■ Exercise directions
Retype every entry below exactly as it stands.

Source records

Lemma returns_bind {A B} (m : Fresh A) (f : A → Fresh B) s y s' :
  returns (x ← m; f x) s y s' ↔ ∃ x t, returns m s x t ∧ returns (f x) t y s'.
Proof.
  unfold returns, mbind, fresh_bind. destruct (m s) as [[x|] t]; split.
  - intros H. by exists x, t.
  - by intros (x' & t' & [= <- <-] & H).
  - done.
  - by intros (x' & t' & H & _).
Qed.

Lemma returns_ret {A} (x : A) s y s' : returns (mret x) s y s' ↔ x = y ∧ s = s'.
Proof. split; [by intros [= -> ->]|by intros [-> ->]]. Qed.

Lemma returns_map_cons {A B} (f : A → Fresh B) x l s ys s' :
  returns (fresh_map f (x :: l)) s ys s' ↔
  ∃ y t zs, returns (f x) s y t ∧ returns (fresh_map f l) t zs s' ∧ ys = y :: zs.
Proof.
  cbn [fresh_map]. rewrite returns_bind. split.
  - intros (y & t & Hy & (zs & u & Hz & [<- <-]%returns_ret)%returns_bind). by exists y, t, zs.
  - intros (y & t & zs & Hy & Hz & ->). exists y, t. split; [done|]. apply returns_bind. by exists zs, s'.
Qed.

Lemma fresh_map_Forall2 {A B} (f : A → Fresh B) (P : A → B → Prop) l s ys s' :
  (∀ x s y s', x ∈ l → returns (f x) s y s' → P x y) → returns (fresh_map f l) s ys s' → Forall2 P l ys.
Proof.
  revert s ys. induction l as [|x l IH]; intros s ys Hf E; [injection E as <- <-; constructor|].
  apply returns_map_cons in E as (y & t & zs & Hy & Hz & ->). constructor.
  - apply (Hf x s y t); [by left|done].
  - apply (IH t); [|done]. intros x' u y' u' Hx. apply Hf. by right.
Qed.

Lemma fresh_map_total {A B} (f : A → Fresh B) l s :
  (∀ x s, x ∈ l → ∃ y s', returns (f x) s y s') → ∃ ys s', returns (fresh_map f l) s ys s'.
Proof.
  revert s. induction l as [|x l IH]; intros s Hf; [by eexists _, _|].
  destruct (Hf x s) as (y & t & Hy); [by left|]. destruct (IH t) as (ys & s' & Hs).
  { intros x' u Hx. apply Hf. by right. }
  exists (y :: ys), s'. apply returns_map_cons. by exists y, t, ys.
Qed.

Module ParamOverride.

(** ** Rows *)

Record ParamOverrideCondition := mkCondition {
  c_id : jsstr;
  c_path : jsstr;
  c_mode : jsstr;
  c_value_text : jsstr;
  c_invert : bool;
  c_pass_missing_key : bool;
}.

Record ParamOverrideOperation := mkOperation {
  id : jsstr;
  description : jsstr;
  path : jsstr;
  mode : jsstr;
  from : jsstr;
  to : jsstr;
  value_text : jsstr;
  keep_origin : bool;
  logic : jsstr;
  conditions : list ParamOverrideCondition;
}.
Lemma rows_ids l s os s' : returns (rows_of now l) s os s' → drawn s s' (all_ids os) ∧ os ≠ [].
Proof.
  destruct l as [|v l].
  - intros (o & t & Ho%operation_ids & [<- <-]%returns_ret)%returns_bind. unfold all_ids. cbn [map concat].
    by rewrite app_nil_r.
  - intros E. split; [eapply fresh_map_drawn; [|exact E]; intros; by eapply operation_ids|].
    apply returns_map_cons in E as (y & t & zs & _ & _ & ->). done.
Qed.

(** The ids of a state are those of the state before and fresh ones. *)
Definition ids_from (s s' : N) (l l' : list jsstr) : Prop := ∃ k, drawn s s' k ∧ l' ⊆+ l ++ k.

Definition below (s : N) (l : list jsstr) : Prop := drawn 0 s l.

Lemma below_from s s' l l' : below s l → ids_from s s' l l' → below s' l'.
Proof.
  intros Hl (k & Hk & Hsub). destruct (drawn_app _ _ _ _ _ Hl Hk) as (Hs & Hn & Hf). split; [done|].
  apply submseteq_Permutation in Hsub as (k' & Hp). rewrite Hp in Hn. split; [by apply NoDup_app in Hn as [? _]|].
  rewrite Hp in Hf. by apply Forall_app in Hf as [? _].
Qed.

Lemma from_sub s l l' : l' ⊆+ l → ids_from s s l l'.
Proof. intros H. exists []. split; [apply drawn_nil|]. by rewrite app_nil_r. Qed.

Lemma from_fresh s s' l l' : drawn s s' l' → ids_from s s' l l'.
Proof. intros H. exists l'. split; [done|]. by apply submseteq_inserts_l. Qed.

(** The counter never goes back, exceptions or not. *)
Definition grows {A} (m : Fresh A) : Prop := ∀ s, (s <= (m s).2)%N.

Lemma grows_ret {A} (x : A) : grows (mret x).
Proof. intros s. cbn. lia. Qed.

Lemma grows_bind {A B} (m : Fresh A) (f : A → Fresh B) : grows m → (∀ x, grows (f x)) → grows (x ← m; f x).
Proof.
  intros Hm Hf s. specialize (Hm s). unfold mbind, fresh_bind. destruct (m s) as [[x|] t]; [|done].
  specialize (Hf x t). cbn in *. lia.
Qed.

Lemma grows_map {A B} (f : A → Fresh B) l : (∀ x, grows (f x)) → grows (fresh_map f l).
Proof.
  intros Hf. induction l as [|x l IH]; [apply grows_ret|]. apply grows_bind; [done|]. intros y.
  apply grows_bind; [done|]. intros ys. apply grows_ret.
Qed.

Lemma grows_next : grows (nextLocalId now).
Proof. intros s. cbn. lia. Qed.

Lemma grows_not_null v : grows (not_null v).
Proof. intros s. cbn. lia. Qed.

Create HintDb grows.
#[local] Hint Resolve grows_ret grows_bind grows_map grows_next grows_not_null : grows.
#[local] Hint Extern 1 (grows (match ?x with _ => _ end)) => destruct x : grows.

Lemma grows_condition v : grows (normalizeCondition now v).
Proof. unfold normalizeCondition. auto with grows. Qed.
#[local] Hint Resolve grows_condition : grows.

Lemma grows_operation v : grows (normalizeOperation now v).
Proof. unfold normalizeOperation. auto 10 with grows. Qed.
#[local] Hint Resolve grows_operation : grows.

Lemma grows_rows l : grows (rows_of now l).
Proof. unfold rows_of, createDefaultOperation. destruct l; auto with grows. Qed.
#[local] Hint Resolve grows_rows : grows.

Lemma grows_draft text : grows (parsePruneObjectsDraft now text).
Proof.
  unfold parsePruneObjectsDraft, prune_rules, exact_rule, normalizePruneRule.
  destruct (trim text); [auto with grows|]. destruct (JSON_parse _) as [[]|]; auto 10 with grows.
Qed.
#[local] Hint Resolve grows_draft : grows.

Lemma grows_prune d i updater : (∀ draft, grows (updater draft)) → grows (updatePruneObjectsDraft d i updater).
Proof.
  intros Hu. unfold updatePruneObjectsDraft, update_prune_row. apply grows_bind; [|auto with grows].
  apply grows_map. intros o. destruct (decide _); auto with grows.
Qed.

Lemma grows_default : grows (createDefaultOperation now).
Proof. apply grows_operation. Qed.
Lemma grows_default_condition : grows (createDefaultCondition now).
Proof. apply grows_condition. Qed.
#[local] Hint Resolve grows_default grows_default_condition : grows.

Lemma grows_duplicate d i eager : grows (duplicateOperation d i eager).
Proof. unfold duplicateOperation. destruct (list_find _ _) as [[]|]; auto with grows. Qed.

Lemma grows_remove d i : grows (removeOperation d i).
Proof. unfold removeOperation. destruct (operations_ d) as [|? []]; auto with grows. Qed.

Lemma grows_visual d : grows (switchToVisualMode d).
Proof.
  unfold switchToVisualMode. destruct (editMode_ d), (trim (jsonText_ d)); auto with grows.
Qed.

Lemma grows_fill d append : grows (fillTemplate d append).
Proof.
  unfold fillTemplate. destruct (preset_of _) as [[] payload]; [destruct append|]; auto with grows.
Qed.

■ Reply to the task
Lemma returns_bind {A B} (m : Fresh A) (f : A → Fresh B) s y s' :
  returns (x ← m; f x) s y s' ↔ ∃ x t, returns m s x t ∧ returns (f x) t y s'.
Proof.
  unfold returns, mbind, fresh_bind. destruct (m s) as [[x|] t]; split.
  - intros H. by exists x, t.
  - by intros (x' & t' & [= <- <-] & H).
  - done.
  - by intros (x' & t' & H & _).
Qed.

Lemma returns_ret {A} (x : A) s y s' : returns (mret x) s y s' ↔ x = y ∧ s = s'.
Proof. split; [by intros [= -> ->]|by intros [-> ->]]. Qed.

Lemma returns_map_cons {A B} (f : A → Fresh B) x l s ys s' :
  returns (fresh_map f (x :: l)) s ys s' ↔
  ∃ y t zs, returns (f x) s y t ∧ returns (fresh_map f l) t zs s' ∧ ys = y :: zs.
Proof.
  cbn [fresh_map]. rewrite returns_bind. split.
  - intros (y & t & Hy & (zs & u & Hz & [<- <-]%returns_ret)%returns_bind). by exists y, t, zs.
  - intros (y & t & zs & Hy & Hz & ->). exists y, t. split; [done|]. apply returns_bind. by exists zs, s'.
Qed.

Lemma fresh_map_Forall2 {A B} (f : A → Fresh B) (P : A → B → Prop) l s ys s' :
  (∀ x s y s', x ∈ l → returns (f x) s y s' → P x y) → returns (fresh_map f l) s ys s' → Forall2 P l ys.
Proof.
  revert s ys. induction l as [|x l IH]; intros s ys Hf E; [injection E as <- <-; constructor|].
  apply returns_map_cons in E as (y & t & zs & Hy & Hz & ->). constructor.
  - apply (Hf x s y t); [by left|done].
  - apply (IH t); [|done]. intros x' u y' u' Hx. apply Hf. by right.
Qed.

Lemma fresh_map_total {A B} (f : A → Fresh B) l s :
  (∀ x s, x ∈ l → ∃ y s', returns (f x) s y s') → ∃ ys s', returns (fresh_map f l) s ys s'.
Proof.
  revert s. induction l as [|x l IH]; intros s Hf; [by eexists _, _|].
  destruct (Hf x s) as (y & t & Hy); [by left|]. destruct (IH t) as (ys & s' & Hs).
  { intros x' u Hx. apply Hf. by right. }
  exists (y :: ys), s'. apply returns_map_cons. by exists y, t, ys.
Qed.

Module ParamOverride.

(** ** Rows *)

Record ParamOverrideCondition := mkCondition {
  c_id : jsstr;
  c_path : jsstr;
  c_mode : jsstr;
  c_value_text : jsstr;
  c_invert : bool;
  c_pass_missing_key : bool;
}.

Record ParamOverrideOperation := mkOperation {
  id : jsstr;
  description : jsstr;
  path : jsstr;
  mode : jsstr;
  from : jsstr;
  to : jsstr;
  value_text : jsstr;
  keep_origin : bool;
  logic : jsstr;
  conditions : list ParamOverrideCondition;
}.
Lemma rows_ids l s os s' : returns (rows_of now l) s os s' → drawn s s' (all_ids os) ∧ os ≠ [].
Proof.
  destruct l as [|v l].
  - intros (o & t & Ho%operation_ids & [<- <-]%returns_ret)%returns_bind. unfold all_ids. cbn [map concat].
    by rewrite app_nil_r.
  - intros E. split; [eapply fresh_map_drawn; [|exact E]; intros; by eapply operation_ids|].
    apply returns_map_cons in E as (y & t & zs & _ & _ & ->). done.
Qed.

(** The ids of a state are those of the state before and fresh ones. *)
Definition ids_from (s s' : N) (l l' : list jsstr) : Prop := ∃ k, drawn s s' k ∧ l' ⊆+ l ++ k.

Definition below (s : N) (l : list jsstr) : Prop := drawn 0 s l.

Lemma below_from s s' l l' : below s l → ids_from s s' l l' → below s' l'.
Proof.
  intros Hl (k & Hk & Hsub). destruct (drawn_app _ _ _ _ _ Hl Hk) as (Hs & Hn & Hf). split; [done|].
  apply submseteq_Permutation in Hsub as (k' & Hp). rewrite Hp in Hn. split; [by apply NoDup_app in Hn as [? _]|].
  rewrite Hp in Hf. by apply Forall_app in Hf as [? _].
Qed.

Lemma from_sub s l l' : l' ⊆+ l → ids_from s s l l'.
Proof. intros H. exists []. split; [apply drawn_nil|]. by rewrite app_nil_r. Qed.

Lemma from_fresh s s' l l' : drawn s s' l' → ids_from s s' l l'.
Proof. intros H. exists l'. split; [done|]. by apply submseteq_inserts_l. Qed.

(** The counter never goes back, exceptions or not. *)
Definition grows {A} (m : Fresh A) : Prop := ∀ s, (s <= (m s).2)%N.

Lemma grows_ret {A} (x : A) : grows (mret x).
Proof. intros s. cbn. lia. Qed.

Lemma grows_bind {A B} (m : Fresh A) (f : A → Fresh B) : grows m → (∀ x, grows (f x)) → grows (x ← m; f x).
Proof.
  intros Hm Hf s. specialize (Hm s). unfold mbind, fresh_bind. destruct (m s) as [[x|] t]; [|done].
  specialize (Hf x t). cbn in *. lia.
Qed.

Lemma grows_map {A B} (f : A → Fresh B) l : (∀ x, grows (f x)) → grows (fresh_map f l).
Proof.
  intros Hf. induction l as [|x l IH]; [apply grows_ret|]. apply grows_bind; [done|]. intros y.
  apply grows_bind; [done|]. intros ys. apply grows_ret.
Qed.

Lemma grows_next : grows (nextLocalId now).
Proof. intros s. cbn. lia. Qed.

Lemma grows_not_null v : grows (not_null v).
Proof. intros s. cbn. lia. Qed.

Create HintDb grows.
#[local] Hint Resolve grows_ret grows_bind grows_map grows_next grows_not_null : grows.
#[local] Hint Extern 1 (grows (match ?x with _ => _ end)) => destruct x : grows.

Lemma grows_condition v : grows (normalizeCondition now v).
Proof. unfold normalizeCondition. auto with grows. Qed.
#[local] Hint Resolve grows_condition : grows.

Lemma grows_operation v : grows (normalizeOperation now v).
Proof. unfold normalizeOperation. auto 10 with grows. Qed.
#[local] Hint Resolve grows_operation : grows.

Lemma grows_rows l : grows (rows_of now l).
Proof. unfold rows_of, createDefaultOperation. destruct l; auto with grows. Qed.
#[local] Hint Resolve grows_rows : grows.

Lemma grows_draft text : grows (parsePruneObjectsDraft now text).
Proof.
  unfold parsePruneObjectsDraft, prune_rules, exact_rule, normalizePruneRule.
  destruct (trim text); [auto with grows|]. destruct (JSON_parse _) as [[]|]; auto 10 with grows.
Qed.
#[local] Hint Resolve grows_draft : grows.

Lemma grows_prune d i updater : (∀ draft, grows (updater draft)) → grows (updatePruneObjectsDraft d i updater).
Proof.
  intros Hu. unfold updatePruneObjectsDraft, update_prune_row. apply grows_bind; [|auto with grows].
  apply grows_map. intros o. destruct (decide _); auto with grows.
Qed.

Lemma grows_default : grows (createDefaultOperation now).
Proof. apply grows_operation. Qed.
Lemma grows_default_condition : grows (createDefaultCondition now).
Proof. apply grows_condition. Qed.
#[local] Hint Resolve grows_default grows_default_condition : grows.

Lemma grows_duplicate d i eager : grows (duplicateOperation d i eager).
Proof. unfold duplicateOperation. destruct (list_find _ _) as [[]|]; auto with grows. Qed.

Lemma grows_remove d i : grows (removeOperation d i).
Proof. unfold removeOperation. destruct (operations_ d) as [|? []]; auto with grows. Qed.

Lemma grows_visual d : grows (switchToVisualMode d).
Proof.
  unfold switchToVisualMode. destruct (editMode_ d), (trim (jsonText_ d)); auto with grows.
Qed.

Lemma grows_fill d append : grows (fillTemplate d append).
Proof.
  unfold fillTemplate. destruct (preset_of _) as [[] payload]; [destruct append|]; auto with grows.
Qed.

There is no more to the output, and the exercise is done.